**YOUR INSTRUCTIONS**
Track down each line below containing the string "StartXOR" and copy it.

**RECORDS FOR THIS EXERCISE**
Start of Block
(** ** The example protocol *)

(** The XOR protocol on the handler.  When the handler of a participant
    reports a result, it is the exclusive or of 32-byte contributions, one of
    every participant, its own included. *)
Theorem xor_result `{Blake3} {MO : MapOrder} {MOL : MapOrderLaws} {CB : Cbor Round2Message}
    self ids sid r rand h res :
  StartXOR self ids sid = Ret (Running r) -> handler_run r rand h -> result h = Some res ->
  exists received, dom received = list_to_set (NewIDSlice ids) /\
    map_Forall (fun _ b => length b = 32%nat) received /\ res = xor_of received.
Proof.
  unfold StartXOR. intros (hp & E%wrap_err_ret & [= <-])%bind_ret_inv Hr Er.
  destruct (NewSession_ok _ _ _ _ E) as [S Ei].
  destruct (handler_run_inv (RO := xor_ops) (Round1 hp) S rand h Hr) as [(r & B & M & C' & _)|(_ & _ & D & _)].
  - rewrite (hc_result _ _ _ _ _ C') in Er. done.
  - destruct (xor_delivered hp res S) as (rc & D1 & D2 & D3); [by rewrite Ei|by apply D|].
    exists rc. split; [|done]. rewrite D1, (so_ids hp S), Ei. done.
Qed.

(** ** Witnesses *)

Definition set_to (m : Message) (to : ID) : Message :=
  mkMessage (SSID m) (From m) to (Protocol m) (RoundNumber m) (Data m) (Broadcast m) (BroadcastVerification m).

Definition toy_data : list any := [BytesWithDomain "Value" (Some [x01; x02])].
Definition toy_items : list (string * bytes) := [("Value", [x01; x02])].

Lemma toy_items_fit : Forall item_fits toy_items.
Proof. apply list.Forall_singleton. by vm_compute. Qed.

(** The same content from a value of another type. *)
Definition toy_data' : list any := [AWriterTo "other.Type" "Value" (Ret [x01; x02])].
#[local] Instance one_message1S_pack : Pack (@dsg_message1S toy_curve).
Proof.
  refine (inj_pack
    (fun m => (m1_RPrime m : option toy_scalar, m1_RProof m, m1_MulMsg0 m, m1_MulMsg1 m, m1_MulMsg2 m,
               m1_MuPhi m : option toy_scalar, m1_MuSig m : option toy_scalar))
    (fun '(a, b, c, d, e, f, g) => @mkMessage1S toy_curve a b c d e f g) _).
  by intros [].
Defined.

#[local] Instance one_dsg_pack : Pack (@dsg_content toy_curve).
Proof.
  refine (inj_pack
    (fun c => match c with
              | GMessage1R D a b c => inl (D : option toy_scalar, a, b, c)
              | GMessage1S b => inr (inl b)
              | GMessage2R s => inr (inr (sig_R s : toy_scalar, sig_S s : toy_scalar))
              end)
    (fun x => match x with
              | inl (D, a, b, c) => @GMessage1R toy_curve D a b c
              | inr (inl b) => GMessage1S b
              | inr (inr (R, s)) => GMessage2R (@mkSignature toy_curve R s)
              end) _).
  intros [| |[]]; done.
Defined.

#[local] Instance one_dkg_cbor : Cbor (@dkg_content toy_curve) := pack_cbor _.
#[local] Instance one_dsg_cbor : Cbor (@dsg_content toy_curve) := pack_cbor _.

(** A setup whose transfers all carry the same string. *)
Definition one_send : CorreOTSendSetup := mkCorreSendSetup (replicate OTBytes x00) (replicate OTParam [x01]).
Definition one_receive : CorreOTReceiveSetup := mkCorreReceiveSetup (replicate OTParam [x01]) (replicate OTParam [x01]).

Lemma one_corre_ok : corre_ok one_send one_receive.
Proof.
  constructor; cbn [one_send one_receive cs_Delta cs_K_Delta cr_K_0 cr_K_1]; rewrite ?length_replicate; try done.
  intros i _. by destruct (bit i _).
Qed.

Definition sc (z : Z) : toy_scalar := Zmod.of_Z toy_order z.

Definition one_config_r : @ConfigReceiver toy_curve :=
  @mkConfigReceiver toy_curve one_receive (sc 5) (Some (sc 12)) (replicate 32 x01).
Definition one_config_s : @ConfigSender toy_curve :=
  @mkConfigSender toy_curve one_send (sc 7) (Some (sc 12)) (replicate 32 x01).

Lemma one_pair : doerner_pair (C := toy_curve) one_config_r one_config_s (sc 12).
Proof. constructor; [apply one_corre_ok|by vm_compute..]. Qed.

Definition one_msg : bytes := replicate 32 x01.

Definition one_helper : Helper :=
  match doerner_sign_helper (C := toy_curve) "a" "b" None with Ret h => h | _ => mkHelper (mkInfo "" 0 "" [] 0 None) [] [] [] [] end.

Lemma one_helper_eq : doerner_sign_helper (C := toy_curve) "a" "b" None = Ret one_helper.
Proof.
  unfold one_helper. assert (is_ret (doerner_sign_helper (C := toy_curve) "a" "b" None) = true) as T by by vm_compute.
  by destruct (doerner_sign_helper _ _ _).
Qed.

Lemma one_sign : exists kB kA, sign_draws (C := toy_curve) one_helper (sc 12) one_msg one_rand one_rand kB kA.
Proof.
  assert (is_some (sign_test (C := toy_curve) one_helper (sc 12) one_msg one_rand one_rand) = true) as T by by vm_compute.
  destruct (sign_test _ _ _ _ _) as [[kB kA]|] eqn:E; [|discriminate T]. exists kB, kA. by apply sign_test_ok.
Qed.

Lemma ot_multiply_correct_witness :
  exists mr m1 mr1 m2 tA tB rand ms rand',
    MultiplyReceiver_Round1 (C := toy_curve) mr one_rand = Ret (m1, mr1, rand) /\
    NewMultiplySender (C := toy_curve) [] one_send (sc 3) one_rand = Ret (ms, rand') /\
    MultiplySender_Round1 ms m1 = Ret (m2, tA) /\
    MultiplyReceiver_Round2 mr1 m2 = Ret tB /\ Zmod.add tA tB = sc 15.
Proof.
  destruct (ot_multiply_correct (C := toy_curve) [] one_send one_receive (sc 3) (sc 5) one_rand one_rand one_rand
    eq_refl one_corre_ok one_reliable) as (mr & ? & ms & rd & m1 & mr1 & rand & m2 & tA & tB & _ & E2 & E3 & E4 & E5 & E6).
  exists mr, m1, mr1, m2, tA, tB, rand, ms, rd. split; [exact E3|]. split; [exact E2|]. split; [exact E4|]. split; [exact E5|]. exact E6.
Defined.

Lemma accumulate_clmul_witness : val (accumulate [1; 0; 0; 0]%Z [3; 0]%Z [5; 0]%Z) = Z.lxor 1 (clmul 128 3 5).
Proof. apply (accumulate_clmul [1; 0; 0; 0]%Z [3; 0]%Z [5; 0]%Z); (reflexivity || (repeat constructor; lia)). Defined.


Lemma doerner_sign_sound_witness : exists sig, Verify (C := toy_curve) sig (sc 12) one_msg = true.
Proof.
  destruct one_sign as (kB & kA & SD).
  destruct (sign_session (C := toy_curve) (CBL := pack_cbor_laws _) one_config_r one_config_s (sc 12) "a" "b" one_msg None one_helper
    one_rand one_rand kB kA (fun c => ex_intro _ _ eq_refl) eq_refl ltac:(discriminate) one_pair one_reliable one_helper_eq SD)
    as (r1 & s1 & n & E1 & E2 & E).
  destruct (session_pair_run (RO := dsg_ops) n _ _ None r1 s1 one_rand one_rand _ _ E1 E2 E) as (hl & hf & _ & _ & Pf & Ef).
  eexists. apply (doerner_sign_sound (C := toy_curve) s1 "b" "a" None false one_rand hf _ one_msg (sc 12)); [|exact Pf|exact Ef].
  right. exists one_config_s. split; [reflexivity|exact E2].
Defined.

Lemma doerner_choices_leak_witness : exists (U0 U1 : list bytes) (e0 e1 : bytes),
  length U0 = 128%nat /\ Forall2 (fun u0 u1 => xor_bytes u0 u1 = xor_bytes e0 e1) U0 U1.
Proof.
  destruct one_sign as (kB & kA & SD).
  assert (info one_helper = doerner_info (C := toy_curve) 2 "a" "b") as EI by by vm_compute.
  destruct (sign_duet (C := toy_curve) eq_refl one_config_r one_config_s (sc 12) one_helper one_helper one_msg one_rand one_rand kB kA
    one_pair eq_refl one_reliable SD) as (r2 & out & rand' & m & EF & _); [by rewrite EI|by rewrite EI|].
  destruct (doerner_choices_leak (C := toy_curve) _ _ _ _ _ EF) as (D & em0 & em1 & em2 & U0 & U1 & U2 & e0 & e1 & e2 & _ & _ & _ & _ & Hl & _ & _ & _ & F & _).
  exists U0, U1, e0, e1. split; [exact Hl|exact F].
Defined.

Lemma doerner_derive_breaks_key_witness : exists cR cS : _,
  Receiver_Derive (C := toy_curve) one_config_r (sc 1) [] = Ret cR /\
  Sender_Derive (C := toy_curve) one_config_s (sc 1) [] = Ret cS /\ ~ exists sk, doerner_pair (C := toy_curve) cR cS sk.
Proof.
  eexists _, _. split; [reflexivity|]. split; [reflexivity|].
  refine (proj2 (proj2 (proj2 (proj2 (doerner_derive_breaks_key (C := toy_curve) one_config_r one_config_s (sc 12) (sc 1) [] _ _
    one_pair _ eq_refl eq_refl))))).
  intros E. apply (f_equal Zmod.to_Z) in E. vm_compute in E. discriminate E.
Defined.




(** A Receiver that waits for the answer, and a Sender that sends no pads. *)
Definition one_multiply : @MultiplyReceiver toy_curve :=
  @mkMultiplyReceiver toy_curve (sc 1) [] [x00] (mkAdditiveReceiver [] one_receive [x00] (Some [[x01]])).

Definition one_dgr2 : @dgr2 toy_curve :=
  @mkDgr2 toy_curve (@mkDgr1 toy_curve one_helper one_msg one_config_r (sc 12)) (sc 51) (sc 2) one_multiply one_multiply one_multiply None.

Definition no_pads : @MultiplySendRound1Message toy_curve := mkMultiplySendMessage (Some []) [] (sc 0).

Definition one_hash : toy_scalar := match hash_point (C := toy_curve) one_helper (sc 2) with Ret s => s | _ => sc 0 end.

Definition one_nonce : toy_scalar := Zmod.add one_hash (sc 1).

Definition one_proof : option (@Proof toy_curve) :=
  match NewProof (C := toy_curve) (session_hash one_helper) (Zmod.mul one_nonce (sc 2)) one_nonce (Some (sc 2)) one_rand with
  | Ret (p, _) => Some p
  | _ => None
  end.

Definition one_body : @dsg_message1S toy_curve :=
  @mkMessage1S toy_curve (Some (sc 2)) one_proof (Some no_pads) (Some no_pads) (Some no_pads) (Some (sc 0)) (Some (sc 0)).

Lemma doerner_short_pads_panic_witness : exists r,
  dgr2_StoreMessage one_dgr2 (mkRoundMessage "b" "" false (GMessage1S one_body)) = Ret r /\
  dgr2_Finalize r (mkChan 1 []) = Panic index_panic.
Proof.
  apply (doerner_short_pads_panic (C := toy_curve) one_dgr2 "b" one_body (sc 2) one_hash no_pads [x01] [] (mkChan 1 [])).
  - reflexivity.
  - by vm_compute.
  - by vm_compute.
  - reflexivity.
  - reflexivity.
  - reflexivity.
  - reflexivity.
  - discriminate.
Defined.

End Ones.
End of Block
**SOLUTION TO THIS TASK**
  StartXOR self ids sid = Ret (Running r) -> handler_run r rand h -> result h = Some res ->
  unfold StartXOR. intros (hp & E%wrap_err_ret & [= <-])%bind_ret_inv Hr Er.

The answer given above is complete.